- _Your task_: Your task is to copy all of the entries exactly as they are given.

Stored data entries:

====================

(* ===== verification/SegmentColumnsSpec.v ===== *)
(** * The columns region reads back

    A sealed column store encodes, and the region decodes to a store in which
    every cell reads the same; against a collection schema that adds nullable
    columns, those read as absent. *)

From S2P Require Import Prelude Format Cursor Schema Bitmap Dict Columns ColumnsSpec SegmentLayout SegmentLayoutSpec.

(** ** Cells of a row range *)

Lemma row_ids_lookup n (i : nat) : (i < Z.to_nat n)%nat → row_ids n !! i = Some (Z.of_nat i).
Proof. intros Hi. unfold row_ids. rewrite lookup_seqZ. split; [done|lia]. Qed.

Lemma length_row_ids n : length (row_ids n) = Z.to_nat n.
Proof. apply length_seqZ. Qed.

(** A loop over row numbers is a loop over what the rows hold. *)
Lemma map_row_ids {A C} (cells : list A) (f : Z → C) (g : A → C) :
  (∀ i c, cells !! i = Some c → f (Z.of_nat i) = g c) → map f (row_ids (len cells)) = map g cells.
Proof.
  intros Hfg. apply list_eq. intros i. change (map ?h) with (fmap (M:=list) h).
  rewrite !list_lookup_fmap. destruct (cells !! i) as [c|] eqn:E.
  - rewrite row_ids_lookup by (rewrite to_nat_len; by apply lookup_lt_Some in E).
    cbn. by rewrite (Hfg _ _ E).
  - rewrite (proj2 (lookup_ge_None _ _)); [done|]. rewrite length_row_ids, to_nat_len.
    by apply lookup_ge_None.
Qed.

Lemma mapM_Ok_map {E A C} (f : A → result E C) (g : A → C) l :
  Forall (λ a, f a = Ok (g a)) l → mapM f l = Ok (map g l).
Proof. induction 1 as [|a l Ha _ IH]; [done|]. cbn [mapM map]. rewrite Ha, bind_Ok. by rewrite IH. Qed.

Lemma encode_each_Ok {E A} (f : A → result E bytes) (g : A → bytes) l :
  Forall (λ a, f a = Ok (g a)) l → encode_each f l = Ok (concat (map g l)).
Proof. intros Hf. unfold encode_each. by rewrite (mapM_Ok_map f g l Hf). Qed.

Lemma Forall_row_ids {A} (cells : list A) (P : Z → Prop) :
  (∀ i c, cells !! i = Some c → P (Z.of_nat i)) → Forall P (row_ids (len cells)).
Proof.
  intros Hp. apply Forall_forall. intros x Hx%row_ids_elem.
  destruct (lookup_lt_is_Some_2 cells (Z.to_nat x)) as [c Hc]; [unfold len in Hx; lia|].
  specialize (Hp _ _ Hc). by rewrite Z2Nat.id in Hp by lia.
Qed.

(** ** Values and how a region holds them *)

(** A value within the width of its type. *)
Definition value_range (v : ColumnValue) : Prop :=
  match v with
  | VU64 z | VF64 z => is_u64 z
  | VId128 z => is_u128 z
  | VI64 z => is_i64 z
  | VBool _ => True
  | VString s => utf8_valid s = true
  end.

Definition cell_range (c : cell) : Prop := match c with Some v => value_range v | None => True end.

Definition cell_number (c : cell) : Z :=
  match c with Some (VU64 z | VF64 z | VId128 z | VI64 z) => z | _ => 0 end.
Definition cell_flag (c : cell) : bool := match c with Some (VBool b) => b | _ => false end.

(** The dense values a region stores for a column. *)
Definition dense (t : ColumnType) (cells : list cell) : DecodedValues :=
  match t with
  | U64 => DecodedU64 (map cell_number cells)
  | Id128 => DecodedId128 (map cell_number cells)
  | I64 => DecodedI64 (map cell_number cells)
  | F64 => DecodedF64 (map cell_number cells)
  | Bool => DecodedBool (map cell_flag cells)
  | DictionaryString | RawString => DecodedString (map cell_text cells)
  end.

Lemma dense_value t cells (i : nat) v :
  cells !! i = Some (Some v) → compatible_with v t = true →
  decoded_value (dense t cells) (Z.of_nat i) = Ok v.
Proof.
  intros Hc Hv. unfold decoded_value.
  destruct t, v; try discriminate Hv; cbn [dense]; rewrite Nat2Z.id;
    change (map ?h) with (fmap (M:=list) h); by rewrite list_lookup_fmap, Hc.
Qed.

Definition string_image (v : bytes) : bytes := u32_le (len v) ++ v.

Lemma encode_string_ok v : len v ≤ u32_max → encode_string v = Ok (string_image v).
Proof.
  intros Hv. unfold encode_string, try_from. pose proof (len_nonneg v). by decide_Z.
Qed.

Lemma len_string_image v : len (string_image v) = 4 + len v.
Proof. unfold string_image. rewrite len_app, len_u32_le. done. Qed.

Lemma concat_le {A} (l : list (list A)) v : v ∈ l → len v ≤ len (concat l).
Proof.
  intros Hv. induction l as [|w l IH]; [by apply not_elem_of_nil in Hv|]. cbn [concat]. rewrite len_app.
  pose proof (len_nonneg w). pose proof (len_nonneg (concat l)).
  apply elem_of_cons in Hv as [->|Hv]; [lia|]. specialize (IH Hv). lia.
Qed.

Lemma storage_holds_small vs s v : storage_holds vs s → v ∈ vs → len v ≤ u32_max ∧ utf8_valid v = true.
Proof.
  intros Hs Hv. split.
  - etransitivity; [by apply concat_le|apply Hs].
  - pose proof (sh_utf8 _ _ Hs) as Hu. rewrite Forall_forall in Hu. by apply Hu.
Qed.

(** The bytes of a string after its length. *)
Lemma reads_region_string v (p : Cursor → SegmentM bytes) :
  utf8_valid v = true →
  (∀ pre rest, p {| cu_bytes := pre ++ v ++ rest; cu_offset := len pre |}
               = (raw ← s_take (len v); s_utf8 raw)) →
  reads (with_cursor p) v v.
Proof.
  intros Hu Hp. eapply reads_guard; [exact Hp|]. rewrite <- (app_nil_r v) at 2.
  eapply reads_bind; [by apply reads_s_take|]. by apply reads_s_utf8.
Qed.

Lemma reads_entry v :
  len v ≤ u32_max → utf8_valid v = true → reads read_entry (string_image v) v.
Proof.
  intros Hl Hu. assert (is_u32 (len v)) as Hw by (split; [apply len_nonneg|done]).
  unfold read_entry, string_image. eapply reads_bind; [by apply reads_s_u32|]. cbv beta.
  eapply reads_bind_nil; [apply reads_lift; rewrite try_usize by done; reflexivity|]. cbv beta.
  apply reads_region_string; [done|]. intros pre rest. rewrite remaining_at.
  pose proof (len_nonneg rest). by decide_Z.
Qed.

Lemma reads_raw_string id row v :
  len v ≤ u32_max → utf8_valid v = true → reads (decode_raw_string id row) (string_image v) v.
Proof.
  intros Hl Hu. assert (is_u32 (len v)) as Hw by (split; [apply len_nonneg|done]).
  unfold decode_raw_string. apply reads_s_position. intros position.
  unfold string_image. eapply reads_bind; [by apply reads_s_u32|]. cbv beta.
  eapply reads_bind_nil; [apply reads_lift; rewrite try_usize by done; reflexivity|]. cbv beta.
  apply reads_region_string; [done|]. intros pre rest. rewrite remaining_at.
  pose proof (len_nonneg rest). by decide_Z.
Qed.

====================

- _Exercise solution_:
(* ===== verification/SegmentColumnsSpec.v ===== *)
(** * The columns region reads back

    A sealed column store encodes, and the region decodes to a store in which
    every cell reads the same; against a collection schema that adds nullable
    columns, those read as absent. *)

From S2P Require Import Prelude Format Cursor Schema Bitmap Dict Columns ColumnsSpec SegmentLayout SegmentLayoutSpec.

(** ** Cells of a row range *)

Lemma row_ids_lookup n (i : nat) : (i < Z.to_nat n)%nat → row_ids n !! i = Some (Z.of_nat i).
Proof. intros Hi. unfold row_ids. rewrite lookup_seqZ. split; [done|lia]. Qed.

Lemma length_row_ids n : length (row_ids n) = Z.to_nat n.
Proof. apply length_seqZ. Qed.

(** A loop over row numbers is a loop over what the rows hold. *)
Lemma map_row_ids {A C} (cells : list A) (f : Z → C) (g : A → C) :
  (∀ i c, cells !! i = Some c → f (Z.of_nat i) = g c) → map f (row_ids (len cells)) = map g cells.
Proof.
  intros Hfg. apply list_eq. intros i. change (map ?h) with (fmap (M:=list) h).
  rewrite !list_lookup_fmap. destruct (cells !! i) as [c|] eqn:E.
  - rewrite row_ids_lookup by (rewrite to_nat_len; by apply lookup_lt_Some in E).
    cbn. by rewrite (Hfg _ _ E).
  - rewrite (proj2 (lookup_ge_None _ _)); [done|]. rewrite length_row_ids, to_nat_len.
    by apply lookup_ge_None.
Qed.

Lemma mapM_Ok_map {E A C} (f : A → result E C) (g : A → C) l :
  Forall (λ a, f a = Ok (g a)) l → mapM f l = Ok (map g l).
Proof. induction 1 as [|a l Ha _ IH]; [done|]. cbn [mapM map]. rewrite Ha, bind_Ok. by rewrite IH. Qed.

Lemma encode_each_Ok {E A} (f : A → result E bytes) (g : A → bytes) l :
  Forall (λ a, f a = Ok (g a)) l → encode_each f l = Ok (concat (map g l)).
Proof. intros Hf. unfold encode_each. by rewrite (mapM_Ok_map f g l Hf). Qed.

Lemma Forall_row_ids {A} (cells : list A) (P : Z → Prop) :
  (∀ i c, cells !! i = Some c → P (Z.of_nat i)) → Forall P (row_ids (len cells)).
Proof.
  intros Hp. apply Forall_forall. intros x Hx%row_ids_elem.
  destruct (lookup_lt_is_Some_2 cells (Z.to_nat x)) as [c Hc]; [unfold len in Hx; lia|].
  specialize (Hp _ _ Hc). by rewrite Z2Nat.id in Hp by lia.
Qed.

(** ** Values and how a region holds them *)

(** A value within the width of its type. *)
Definition value_range (v : ColumnValue) : Prop :=
  match v with
  | VU64 z | VF64 z => is_u64 z
  | VId128 z => is_u128 z
  | VI64 z => is_i64 z
  | VBool _ => True
  | VString s => utf8_valid s = true
  end.

Definition cell_range (c : cell) : Prop := match c with Some v => value_range v | None => True end.

Definition cell_number (c : cell) : Z :=
  match c with Some (VU64 z | VF64 z | VId128 z | VI64 z) => z | _ => 0 end.
Definition cell_flag (c : cell) : bool := match c with Some (VBool b) => b | _ => false end.

(** The dense values a region stores for a column. *)
Definition dense (t : ColumnType) (cells : list cell) : DecodedValues :=
  match t with
  | U64 => DecodedU64 (map cell_number cells)
  | Id128 => DecodedId128 (map cell_number cells)
  | I64 => DecodedI64 (map cell_number cells)
  | F64 => DecodedF64 (map cell_number cells)
  | Bool => DecodedBool (map cell_flag cells)
  | DictionaryString | RawString => DecodedString (map cell_text cells)
  end.

Lemma dense_value t cells (i : nat) v :
  cells !! i = Some (Some v) → compatible_with v t = true →
  decoded_value (dense t cells) (Z.of_nat i) = Ok v.
Proof.
  intros Hc Hv. unfold decoded_value.
  destruct t, v; try discriminate Hv; cbn [dense]; rewrite Nat2Z.id;
    change (map ?h) with (fmap (M:=list) h); by rewrite list_lookup_fmap, Hc.
Qed.

Definition string_image (v : bytes) : bytes := u32_le (len v) ++ v.

Lemma encode_string_ok v : len v ≤ u32_max → encode_string v = Ok (string_image v).
Proof.
  intros Hv. unfold encode_string, try_from. pose proof (len_nonneg v). by decide_Z.
Qed.

Lemma len_string_image v : len (string_image v) = 4 + len v.
Proof. unfold string_image. rewrite len_app, len_u32_le. done. Qed.

Lemma concat_le {A} (l : list (list A)) v : v ∈ l → len v ≤ len (concat l).
Proof.
  intros Hv. induction l as [|w l IH]; [by apply not_elem_of_nil in Hv|]. cbn [concat]. rewrite len_app.
  pose proof (len_nonneg w). pose proof (len_nonneg (concat l)).
  apply elem_of_cons in Hv as [->|Hv]; [lia|]. specialize (IH Hv). lia.
Qed.

Lemma storage_holds_small vs s v : storage_holds vs s → v ∈ vs → len v ≤ u32_max ∧ utf8_valid v = true.
Proof.
  intros Hs Hv. split.
  - etransitivity; [by apply concat_le|apply Hs].
  - pose proof (sh_utf8 _ _ Hs) as Hu. rewrite Forall_forall in Hu. by apply Hu.
Qed.

(** The bytes of a string after its length. *)
Lemma reads_region_string v (p : Cursor → SegmentM bytes) :
  utf8_valid v = true →
  (∀ pre rest, p {| cu_bytes := pre ++ v ++ rest; cu_offset := len pre |}
               = (raw ← s_take (len v); s_utf8 raw)) →
  reads (with_cursor p) v v.
Proof.
  intros Hu Hp. eapply reads_guard; [exact Hp|]. rewrite <- (app_nil_r v) at 2.
  eapply reads_bind; [by apply reads_s_take|]. by apply reads_s_utf8.
Qed.

Lemma reads_entry v :
  len v ≤ u32_max → utf8_valid v = true → reads read_entry (string_image v) v.
Proof.
  intros Hl Hu. assert (is_u32 (len v)) as Hw by (split; [apply len_nonneg|done]).
  unfold read_entry, string_image. eapply reads_bind; [by apply reads_s_u32|]. cbv beta.
  eapply reads_bind_nil; [apply reads_lift; rewrite try_usize by done; reflexivity|]. cbv beta.
  apply reads_region_string; [done|]. intros pre rest. rewrite remaining_at.
  pose proof (len_nonneg rest). by decide_Z.
Qed.

Lemma reads_raw_string id row v :
  len v ≤ u32_max → utf8_valid v = true → reads (decode_raw_string id row) (string_image v) v.
Proof.
  intros Hl Hu. assert (is_u32 (len v)) as Hw by (split; [apply len_nonneg|done]).
  unfold decode_raw_string. apply reads_s_position. intros position.
  unfold string_image. eapply reads_bind; [by apply reads_s_u32|]. cbv beta.
  eapply reads_bind_nil; [apply reads_lift; rewrite try_usize by done; reflexivity|]. cbv beta.
  apply reads_region_string; [done|]. intros pre rest. rewrite remaining_at.
  pose proof (len_nonneg rest). by decide_Z.
Qed.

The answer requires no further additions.